Cleaning all of these magazines off of my desk is hard for me, because I don't want to miss out on the knowledge they contain. To alleviate this, I will summarize one article from each magazine as I clear it away. Click here for the last article I read.
The bright color drew me in to today's magazine, beckoning from the stack on the floor. Financial Planning focuses on advisors, but this article on the education is relevant to anyone who engages with a financial planning professional.
For a little background, there is really not much to calling yourself a financial planner. While dealing with investments is a fairly well regulated industry, simply providing financial planning or advice is not. Neither the law nor customers necessarily have a hard and fast rule for what you do. As an investment advisor, I am regulated by FINRA and the Securities and Exchange Commission. I am also a CFA charter holder, which is a high standard for ethics and professionalism in the finance industry.

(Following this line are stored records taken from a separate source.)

Lemma repartition_run (self : SourcesTransform) (pts : list point) :
  Sources.xyz (sources self) = Some pts ->
  List.length pts = List.length (Ma.values (Sources.data (sources self))) ->
  List.length (data_mask self)
  = List.length (Ma.values (Sources.data (sources self))) ->
  Atlas._nv (atlas self) = List.length (Atlas.vert (atlas self)) ->
  Atlas.vert (atlas self) <> [] ->
  List.length (Atlas.d_vcolor (atlas self))
  = List.length (Atlas.vert (atlas self)) ->
  let data := Sources.data (sources self) in
  let vert := Atlas.vert (atlas self) in
  let prop :=
    map (fun v => Z.of_nat (contributors (radius self) false
                              (active_sources pts data) v)) vert in
  let values := map (fun p => Np.Fin (IZR p)) prop in
  let non_zero := map (fun p => negb (Z.eqb p 0)) prop in
  exists vmax,
    np_max (map IZR prop) = Ok vmax
    /\ cortical_repartition slider2opacity array2colormap self
       = (progressbar_show
          :: map (fun k => progressbar_setValue
                             (100 * INR k / INR (List.length (idxunmasked_of data))))
               (idxunmasked_of data)
          ++ [mesh_data_changed;
              cbupdate (Np.select values non_zero) (cmap self) (cmap_vmin self)
                (cmap_vmax self) (cmap_under self) (cmap_over self)
                (cblabel self) (cbfontsize self);
              progressbar_hide],
          Ok (set_current_non_zero
                (set_current_mask
                   (set_vertex_colors self
                      (rgb_where
                         (array2colormap values (cmap self)
                            (slider2opacity (OpacitySlider_value self) 0 100
                               (_slmin self) (_slmax self)
                               (view_minOpacity self) (view_maxOpacity self))
                            (Some 0) (Some vmax) None None)
                         (map negb non_zero)
                         (Atlas.d_vcolor (atlas self))))
                   (Some values))
                (Some non_zero))).
Proof.
  intros Hxyz Hpts Hmask Hnv Hvert Hdv data vert prop values non_zero.
  destruct (np_max_nonempty (map IZR prop)) as [vmax Hmax].
  { unfold prop. fold vert in Hvert. destruct vert; [contradiction | discriminate]. }
  exists vmax. split; [exact Hmax |].
  unfold cortical_repartition. rewrite Hxyz, Hnv.
  rewrite (get_mask_spec self _ pts _ 0%Z false Hpts Hmask).
  fold data. fold vert.
  change (map (fun v => (0 + Z.of_nat (contributors (radius self) false
                                        (active_sources pts data) v))%Z) vert)
    with prop.
  cbn [bind emit app]. rewrite Hmax. cbn [lift bind app].
  fold values. fold non_zero.
  rewrite (array2cmap_some slider2opacity array2colormap self values non_zero).
  - cbn [bind emit ret app]. rewrite <- app_assoc. reflexivity.
  - rewrite array2colormap_length. unfold non_zero, values.
    now rewrite !length_map.
  - rewrite Hdv. unfold non_zero, prop. now rewrite !length_map.
Qed.

Lemma of_nat_eqb_0 (n : nat) : Z.eqb (Z.of_nat n) 0 = Nat.eqb n 0.
Proof. destruct n; reflexivity. Qed.

(** On a mesh with vertices and arrays of matching lengths
    [cortical_repartition] returns.  It saves, per vertex, the number of
    unmasked sources that reach it and whether this number is not 0, sends to
    the mesh colours in which a vertex that no source reaches has the red,
    green and blue of [d_vcolor], maps the counts with [vmin = 0] and [vmax]
    the greatest count, and shows then hides the progress bar around one
    report per unmasked source. *)
Theorem cortical_repartition_counts (self : SourcesTransform) (pts : list point) :
  Sources.xyz (sources self) = Some pts ->
  List.length pts = List.length (Ma.values (Sources.data (sources self))) ->
  List.length (data_mask self)
  = List.length (Ma.values (Sources.data (sources self))) ->
  Atlas._nv (atlas self) = List.length (Atlas.vert (atlas self)) ->
  Atlas.vert (atlas self) <> [] ->
  List.length (Atlas.d_vcolor (atlas self))
  = List.length (Atlas.vert (atlas self)) ->
  let data := Sources.data (sources self) in
  let vert := Atlas.vert (atlas self) in
  let n := contributors (radius self) false (active_sources pts data) in
  let values := map (fun v => Np.Fin (IZR (Z.of_nat (n v)))) vert in
  let non_zero := map (fun v => negb (Nat.eqb (n v) 0)) vert in
  exists colours vmax,
    cortical_repartition slider2opacity array2colormap self
    = (progressbar_show
       :: map (fun k => progressbar_setValue
                          (100 * INR k / INR (List.length (idxunmasked_of data))))
            (idxunmasked_of data)
       ++ [mesh_data_changed;
           cbupdate (Np.select values non_zero) (cmap self) (cmap_vmin self)
             (cmap_vmax self) (cmap_under self) (cmap_over self)
             (cblabel self) (cbfontsize self);
           progressbar_hide],
       Ok (set_current_non_zero
             (set_current_mask (set_vertex_colors self colours) (Some values))
             (Some non_zero)))
    /\ colours
       = rgb_where
           (array2colormap values (cmap self)
              (slider2opacity (OpacitySlider_value self) 0 100
                 (_slmin self) (_slmax self)
                 (view_minOpacity self) (view_maxOpacity self))
              (Some 0) (Some vmax) None None)
           (map negb non_zero) (Atlas.d_vcolor (atlas self))
    /\ (forall v, In v vert -> IZR (Z.of_nat (n v)) <= vmax)
    /\ (exists v, In v vert /\ vmax = IZR (Z.of_nat (n v)))
    /\ List.length colours = List.length vert
    /\ forall i v d,
         nth_error vert i = Some v ->
         nth_error (Atlas.d_vcolor (atlas self)) i = Some d ->
         n v = 0%nat ->
         exists c, nth_error colours i = Some c /\ fst c = fst d.
Proof.
  intros Hxyz Hpts Hmask Hnv Hvert Hdv data vert n values non_zero.
  destruct (repartition_run self pts Hxyz Hpts Hmask Hnv Hvert Hdv)
    as [vmax [Hmax Hrun]].
  fold data vert n in Hmax, Hrun.
  assert (Hvalues : map (fun p => Np.Fin (IZR p)) (map (fun v => Z.of_nat (n v)) vert)
                    = values) by (unfold values; now rewrite map_map).
  assert (Hnz : map (fun p => negb (Z.eqb p 0)) (map (fun v => Z.of_nat (n v)) vert)
                = non_zero).
  { unfold non_zero. rewrite map_map. apply map_ext. intro v.
    now rewrite of_nat_eqb_0. }
  rewrite Hvalues, Hnz in Hrun.
  eexists. exists vmax. split; [exact Hrun |]. split; [reflexivity |].
  rewrite map_map in Hmax.
  split.
  { intros v Hv. apply (np_max_ge _ _ Hmax).
    now apply (in_map (fun v => IZR (Z.of_nat (n v)))). }
  split.
  { apply np_max_attained in Hmax. apply in_map_iff in Hmax.
    destruct Hmax as [v [Hv Hin]]. now exists v. }
  split.
  { rewrite rgb_where_length, array2colormap_length. unfold values.
    apply length_map. }
  intros i v d Hv Hd Hn.
  set (cm := array2colormap values (cmap self)
               (slider2opacity (OpacitySlider_value self) 0 100
                  (_slmin self) (_slmax self)
                  (view_minOpacity self) (view_maxOpacity self))
               (Some 0) (Some vmax) None None).
  assert (Hcm : exists c, nth_error cm i = Some c).
  { destruct (nth_error cm i) as [c |] eqn:Hc; [now exists c |].
    apply nth_error_None in Hc. unfold cm in Hc.
    rewrite array2colormap_length in Hc.
    unfold values in Hc. rewrite length_map in Hc.
    assert (i < List.length vert)%nat
      by (apply nth_error_Some; rewrite Hv; discriminate). lia. }
  destruct Hcm as [c Hc].
  assert (Hb : nth_error (map negb non_zero) i = Some true).
  { unfold non_zero. rewrite map_map, (nth_error_map_some _ _ _ _ Hv), Hn.
    reflexivity. }
  rewrite (rgb_where_nth _ _ _ i c true d Hc Hb Hd).
  eexists. split; [reflexivity | apply set_rgb_rgb].
Qed.

(** On a mesh without vertices both methods raise ValueError (the greatest
    count, or the least projected value, of an empty array) after the loop
    reported its progress; the progress bar is left shown and neither the
    mesh nor the colorbar is called. *)
Theorem cortical_methods_without_vertices (self : SourcesTransform)
    (pts : list point) :
  Sources.xyz (sources self) = Some pts ->
  List.length pts = List.length (Ma.values (Sources.data (sources self))) ->
  List.length (data_mask self)
  = List.length (Ma.values (Sources.data (sources self))) ->
  Atlas._nv (atlas self) = 0%nat ->
  Atlas.vert (atlas self) = [] ->
  let data := Sources.data (sources self) in
  let t := progressbar_show
           :: map (fun k => progressbar_setValue
                              (100 * INR k
                               / INR (List.length (idxunmasked_of data))))
                (idxunmasked_of data) in
  cortical_repartition slider2opacity array2colormap self = (t, Raise ValueError)
  /\ cortical_projection slider2opacity array2colormap self = (t, Raise ValueError).
Proof.
  intros Hxyz Hpts Hmask Hnv Hvert data t. split.
  - unfold cortical_repartition. rewrite Hxyz, Hnv, Hvert.
    change 0%nat with (List.length (@nil point)) at 1.
    rewrite (get_mask_spec self [] pts _ 0%Z false Hpts Hmask).
    cbn [map bind emit lift np_max app]. now rewrite app_nil_r.
  - unfold cortical_projection. rewrite Hxyz.
    rewrite (projection_values_spec self pts); try assumption;
      [| now rewrite Hnv, Hvert].
    rewrite Hvert. cbn [map bind emit lift app].
    unfold rescale_to_data.
    destruct (Ma.min (Sources.data (sources self)));
      destruct (Ma.max (Sources.data (sources self)));
      cbn [_rescale_cmap map Np.select np_min res_bind];
      now rewrite app_nil_r.
Qed.

Lemma select_all_false {A : Type} (a : list A) (m : list bool) :
  (forall b, In b m -> b = false) -> Np.select a m = [].
Proof.
  revert m. induction a as [|x a IH]; intros [|b m] H; cbn [Np.select];
    try reflexivity.
  rewrite (H b (or_introl eq_refl)). apply IH. intros b' Hb'. apply H. now right.
Qed.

Financial planning, however, doesn't have the same trappings of professionalism.
The CFP Board is working to change that. They administer the Certified Financial Planner certificate which involves a well rounded curriculum of personal financial planning topics. They also endorse college programs that help prepare a student for a financial planning career. The article notes that there are about 145 different baccalaureate CFP Board registered programs and asks if the lack of a standard financial planning degree is hampering the growth of the profession.
If you want to be a doctor, you can take pre-medicine classes, and go to medical school, if you want to be a lawyer, you can take pre-law classes and go to law school. If you want to be a financial planner, well, there are apparently 145 different endorsed programs you can enter around the country. Is this a problem for the profession?

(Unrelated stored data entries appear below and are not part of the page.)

(** One attempt that [writeSequenceN] rejects with an error that is not a
    [TypeError]. *)
Lemma attempt_fails i d buf r es e c :
  retries d !! i
  = Some {| op_buffer := buf; op_promise := r; op_errors := es; op_timer := false |} ->
  promises d !! r = Some {| pstate := Pending; on_settled := c |} ->
  writeSequenceN buf (incr (_currentSequenceN d)) = inl e ->
  is_TypeError e = false ->
  let d' := attempt i d in
  retries d' !! i
  = Some {| op_buffer := buf; op_promise := r; op_errors := es ++ [e];
            op_timer := (length es <? retry_budget)%nat |}
  /\ promises d' !! r
     = Some {| pstate := if (length es <? retry_budget)%nat then Pending
                         else Rejected (mainError (es ++ [e]));
               on_settled := c |}
  /\ _currentSequenceN d' = incr (_currentSequenceN d)
  /\ client d' = client d
  /\ _resolvers d' = _resolvers d.
Proof.
  intros Hi Hr Hw Hte. cbv zeta.
  assert (Hil : (i < length (retries d))%nat).
  { apply lookup_lt_is_Some. rewrite Hi. eauto. }
  assert (Hrl : (r < length (promises d))%nat).
  { apply lookup_lt_is_Some. rewrite Hr. eauto. }
  rewrite (attempt_unfold _ _ _ Hi). cbv zeta. cbn [op_buffer op_promise].
  rewrite Hw. unfold attempt_rejected. rewrite Hte. cbn [op_errors op_promise op_buffer].
  assert (Hr1 : settle (promises d ++ [{| pstate := Pending; on_settled := Attempt r |}])
                  (length (promises d)) (Rejected e) !! r
                = Some {| pstate := Pending; on_settled := c |}).
  { rewrite settle_other by lia. rewrite lookup_app_l by exact Hrl. exact Hr. }
  destruct (length es <? retry_budget)%nat;
    cbn [retries promises _currentSequenceN client _resolvers with_retries
         with_promises with_sequenceN].
  - rewrite list_lookup_insert_eq by exact Hil. rewrite Hr1. repeat split.
  - rewrite list_lookup_insert_eq by exact Hil.
    rewrite (settle_at _ _ _ _ Hr1). repeat split.
Qed.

The article speculates that the lack of standardization in education is what prevents people from seeing financial planning as a profession. I think not. The personal finance industry gets a bad rap from a lot of bad actors, high fees and bad service. That is changing a lot, thanks in part to the CFA Institute's insistence on high standards in wealth management and the CFP board's growing visibility as a comprehensive standard. While a financial planning degree might be nice, there are probably far better things to learn in college. A financial planning degree would likely prevent a future planner from having the sort of broad education that lends itself to looking at a client's entire financial picture.

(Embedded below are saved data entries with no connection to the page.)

(** * The NDJSON stream reader of the chat assistant

    A shallow embedding of [ollamaChatStreamWordByWord]
    (src/app/components/AIAssistantPage.tsx, lines 35-123) and of the
    part of the JavaScript platform it calls: strings as sequences of
    UTF-16 code units, [String.prototype.split] and [trim], the streaming
    UTF-8 [TextDecoder], [JSON.parse], and the coercions applied to a
    value of type [any].

    The function is asynchronous and effectful.  Its effects are modelled
    explicitly: the calls made to the callback [onToken] are a log, the
    [let] variables of the function are a record of locals, and an
    exception leaves the function with the log written so far.

    The later parts embed, in the same way, the plain reader
    [ollamaChatStream] and the helpers and payment route of the backend
    (src/unnamed/part_001), the routing and the ticket storage of
    [App.tsx], and the FAQ answers of the assistant. *)

From Stdlib Require Import String Ascii ZArith List Bool Lia.
From Stdlib Require Strings.Byte.
Open Scope string_scope.
Open Scope list_scope.
Import ListNotations.
Open Scope Z_scope.

(** ** JavaScript strings *)

(** A string is a finite sequence of UTF-16 code units. *)
Definition jsstring := list Z.

Definition bytes := list Byte.byte.

Definition byte_val (b : Byte.byte) : Z := Z.of_N (Byte.to_N b).

(** An ASCII literal as a JavaScript string. *)
Definition str (s : string) : jsstring := map byte_val (list_byte_of_string s).

(** The bytes of a JSON text given as an ASCII literal.  JSON texts are
    full of double quotes; [json] lets them be written with
    apostrophes: every byte 0x27 of the literal stands for 0x22. *)
Definition json (s : string) : bytes :=
  map (fun b => match b with Byte.x27 => Byte.x22 | _ => b end)
      (list_byte_of_string s).

(** Newline-delimited JSON: each record followed by a line feed. *)
Definition ndjson (records : list string) : bytes :=
  flat_map (fun r => json r ++ [Byte.x0a]) records.

(** The JavaScript string of an ASCII literal written like [json]. *)
Definition jstr (s : string) : jsstring := map byte_val (json s).

(** [WhiteSpace] and [LineTerminator] code units: the class [\s] of a
    regular expression and the characters [String.prototype.trim]
    strips. *)
Definition isWhiteSpace (c : Z) : bool :=
  ((9 <=? c) && (c <=? 13)) || (c =? 32) || (c =? 0xA0) || (c =? 0x1680)
  || ((0x2000 <=? c) && (c <=? 0x200A))
  || (c =? 0x2028) || (c =? 0x2029) || (c =? 0x202F) || (c =? 0x205F)
  || (c =? 0x3000) || (c =? 0xFEFF).

(** The line feed, [\n]. *)
Definition LF : Z := 10.

(** Prepend a code unit to the first piece of a list of pieces. *)
Definition cons_head (c : Z) (l : list jsstring) : list jsstring :=
  match l with
  | [] => [[c]]
  | h :: t => (c :: h) :: t
  end.

(** [s.split("\n")]: the substrings between the line feeds; one more
    piece than there are line feeds, so never the empty array. *)
Fixpoint split_LF (s : jsstring) : list jsstring :=
  match s with
  | [] => [[]]
  | c :: s' => if c =? LF then [] :: split_LF s' else cons_head c (split_LF s')
  end.

(** [s.split(/(\s+)/)]: because of the capturing group the separators
    are kept, so the result alternates maximal runs without white space
    and maximal runs of white space, starts and ends with a run without
    white space (either may be empty), and has odd length.  [ws] tells
    which kind of run the head of the result is. *)
Fixpoint split_runs (ws : bool) (s : jsstring) : list jsstring :=
  match s with
  | [] => if ws then [[]; []] else [[]]
  | c :: s' =>
      if Bool.eqb (isWhiteSpace c) ws then cons_head c (split_runs ws s')
      else [] :: cons_head c (split_runs (negb ws) s')
  end.

Definition split_ws (s : jsstring) : list jsstring := split_runs false s.

(** The lines a text holds in full, and what follows its last line
    feed: [lines] and [buffer] after [lines.pop()]. *)
Definition complete_lines (s : jsstring) : list jsstring := removelast (split_LF s).

Definition unterminated (s : jsstring) : jsstring := last (split_LF s) [].

Definition no_LF (s : jsstring) : bool := negb (existsb (Z.eqb LF) s).

(** [Array.prototype.pop]: what is left of the array, and the element
    popped ([None] for [undefined], on the empty array). *)
Fixpoint pop {A : Type} (l : list A) : list A * option A :=
  match l with
  | [] => ([], None)
  | a :: l' =>
      match l' with
      | [] => ([], Some a)
      | _ => let (r, x) := pop l' in (a :: r, x)
      end
  end.

(** [String.prototype.trim]. *)
Fixpoint trimStart (s : jsstring) : jsstring :=
  match s with
  | [] => []
  | c :: s' => if isWhiteSpace c then trimStart s' else s
  end.

Definition trimEnd (s : jsstring) : jsstring := rev (trimStart (rev s)).

Definition trim (s : jsstring) : jsstring := trimEnd (trimStart s).

(** Truthiness of a string: [if (s)] holds when [s] is not empty. *)
Definition nonempty (s : jsstring) : bool :=
  match s with [] => false | _ => true end.

(** [x || ""] and [x ?? ""] on what [pop] gives: the empty string for
    [undefined], and otherwise [x], which is the empty string when it
    is falsy. *)
Definition or_empty (x : option jsstring) : jsstring :=
  match x with
  | Some s => s
  | None => []
  end.

(** ** The streaming UTF-8 decoder

    [new TextDecoder("utf-8")] with [decode(value, { stream: true })]:
    the decoder of the Encoding standard.  Its state survives from one
    call to the next, the byte order mark is dropped when it is the first
    code point of the stream, and an ill-formed sequence decodes to
    U+FFFD.  The reader never makes the final call without [stream], so
    the end-of-stream step of the decoder is not part of the model. *)
Module TextDecoder.

Record t := mk {
  code_point : Z;
  bytes_seen : Z;
  bytes_needed : Z;
  lower_boundary : Z;
  upper_boundary : Z;
  BOM_seen : bool
}.

Definition fresh : t := mk 0 0 0 0x80 0xBF false.

(** The state between two characters. *)
Definition reset (d : t) : t := mk 0 0 0 0x80 0xBF (BOM_seen d).

Definition expect (d : t) (cp needed lo hi : Z) : t :=
  mk cp 0 needed lo hi (BOM_seen d).

(** A byte met when no sequence is open. *)
Definition lead (d : t) (b : Z) : t * list Z :=
  if b <=? 0x7F then (d, [b])
  else if (0xC2 <=? b) && (b <=? 0xDF) then
    (expect d (Z.land b 0x1F) 1 0x80 0xBF, [])
  else if (0xE0 <=? b) && (b <=? 0xEF) then
    (expect d (Z.land b 0xF) 2
       (if b =? 0xE0 then 0xA0 else 0x80) (if b =? 0xED then 0x9F else 0xBF), [])
  else if (0xF0 <=? b) && (b <=? 0xF4) then
    (expect d (Z.land b 0x7) 3
       (if b =? 0xF0 then 0x90 else 0x80) (if b =? 0xF4 then 0x8F else 0xBF), [])
  else (d, [0xFFFD]).

(** The handler of the decoder: the new state and the code points the
    byte completes.  A byte that cannot continue the open sequence ends
    it with U+FFFD and is then read again as the start of a new one. *)
Definition handler (d : t) (b : Z) : t * list Z :=
  if bytes_needed d =? 0 then lead d b
  else if (b <? lower_boundary d) || (upper_boundary d <? b) then
    let (d', out) := lead (reset d) b in (d', 0xFFFD :: out)
  else
    let cp := Z.lor (Z.shiftl (code_point d) 6) (Z.land b 0x3F) in
    if bytes_seen d + 1 =? bytes_needed d then (reset d, [cp])
    else (mk cp (bytes_seen d + 1) (bytes_needed d) 0x80 0xBF (BOM_seen d), []).

(** A code point as UTF-16 code units. *)
Definition code_units (cp : Z) : jsstring :=
  if cp <? 0x10000 then [cp]
  else [0xD800 + Z.shiftr (cp - 0x10000) 10; 0xDC00 + Z.land (cp - 0x10000) 0x3FF].

(** Serialization of the decoded code points: the first one of the
    stream is dropped when it is the byte order mark. *)
Fixpoint serialize (seen : bool) (cps : list Z) : bool * jsstring :=
  match cps with
  | [] => (seen, [])
  | cp :: cps' =>
      let (seen', out) := serialize true cps' in
      (seen', if negb seen && (cp =? 0xFEFF) then out else code_units cp ++ out)
  end.

Definition step (d : t) (b : Byte.byte) : t * jsstring :=
  let (d1, cps) := handler d (byte_val b) in
  let (seen, out) := serialize (BOM_seen d1) cps in
  (mk (code_point d1) (bytes_seen d1) (bytes_needed d1)
      (lower_boundary d1) (upper_boundary d1) seen, out).

(** [decoder.decode(value, { stream: true })]. *)
Fixpoint decode (d : t) (value : bytes) : t * jsstring :=
  match value with
  | [] => (d, [])
  | b :: value' =>
      let (d1, out1) := step d b in
      let (d2, out2) := decode d1 value' in
      (d2, out1 ++ out2)
  end.

End TextDecoder.

(** ** Numbers

    A JSON number literal denotes the binary64 value nearest to its
    decimal value (ties to even), and [Number::toString] prints the
    shortest decimal that reads back as the same value.  Both are
    computed here with exact integer arithmetic. *)
Module Number.

(** [Finite neg m e] is [m * 2^e], negated when [neg], with
    [0 < m < 2^53] and [-1074 <= e <= 971].  JSON has no literal for
    NaN. *)
Inductive t :=
| Zero (neg : bool)
| Finite (neg : bool) (m e : Z)
| Infinity (neg : bool).

Definition round_half_even (p q : Z) : Z :=
  let k := p / q in
  let r := p mod q in
  if 2 * r <? q then k
  else if q <? 2 * r then k + 1
  else if Z.even k then k else k + 1.

(** [2^d <= p / q] and [10^d <= p / q], for [p] and [q] positive. *)
Definition pow_le (base d p q : Z) : bool :=
  if 0 <=? d then q * base ^ d <=? p else q <=? p * base ^ (- d).

(** The binary64 value nearest to [p / q], for [0 <= p] and [0 < q]. *)
Definition of_ratio (neg : bool) (p q : Z) : t :=
  if p =? 0 then Zero neg
  else
    let d := Z.log2 p - Z.log2 q in
    let l := if pow_le 2 d p q then d else d - 1 in
    let e := Z.max (l - 52) (-1074) in
    let m := if 0 <=? e then round_half_even p (q * 2 ^ e)
             else round_half_even (p * 2 ^ (- e)) q in
    let m' := if m =? 2 ^ 53 then 2 ^ 52 else m in
    let e' := if m =? 2 ^ 53 then e + 1 else e in
    if m' =? 0 then Zero neg
    else if 971 <? e' then Infinity neg
    else Finite neg m' e'.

Absent comprehensive regulation of the profession, these certificating bodies have an authority that elevates their own members.
I do think certification matters. Excellent financial planners can come from all walks, with diverse education and life experience. Having a certificate shows that you also have the comprehensive knowledge to address clients with great and diverse needs. I am also a fan of broad liberal arts education and believe that individual clients would be well served by someone who has a broad education and life experience themselves. The way to ensure that financial planners are held to a high standard is through a certificate that is a high standard - not a single minded education track.
I say all of this never having done the CFP curriculum. Generally the CFA is a higher standard (albeit for different audience), and they make it easy for CFA charter holders to obtain the CFP certificate. However, as our firm grows, having advisor candidates from a broad range of backgrounds will be important.
The public's view of the financial planning profession is important - how do you view us?